TASK PROMPT:
Exactly the lines starting at the line containing "The result type" and ending at the line containing "and the two" are to be written out from the listing below, both included.

DATASET CONTENT:
=== Section Start ===

(* ===== verification/JdbInterface.v ===== *)
(** * What the file server needs of the json database

    The result type of [JDatabaseManager::createDatabaseContent] ([extentions/j_manager.hpp])
    and the two operations the server calls, as a class.  The handlers of [DiskServer] are
    written against it; [JManager] gives the instance.  An operation that throws returns
    [None]. *)

From S2P Require Import Prelude DiskHelper WType.
From Stdlib Require Import ZArith.
From stdpp Require Import base gmap strings list.
Open Scope Z_scope.

Definition j_extension_name : bytes := lit ".jdb_data".

Record DatabaseContent := DbContent { title : bytes; body : bytes; version : Z; append : bool; errorOccurred : bool }.

Class JdbEngine := {
  createDatabaseContent : fs -> bytes -> bytes -> bytes -> w_type -> option DatabaseContent;
  jdb_fetch : fs -> bytes -> bytes -> Z -> option bytes }.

=== Section End ===

ANSWER SPACE:
    The result type of [JDatabaseManager::createDatabaseContent] ([extentions/j_manager.hpp])
    and the two operations the server calls, as a class.  The handlers of [DiskServer] are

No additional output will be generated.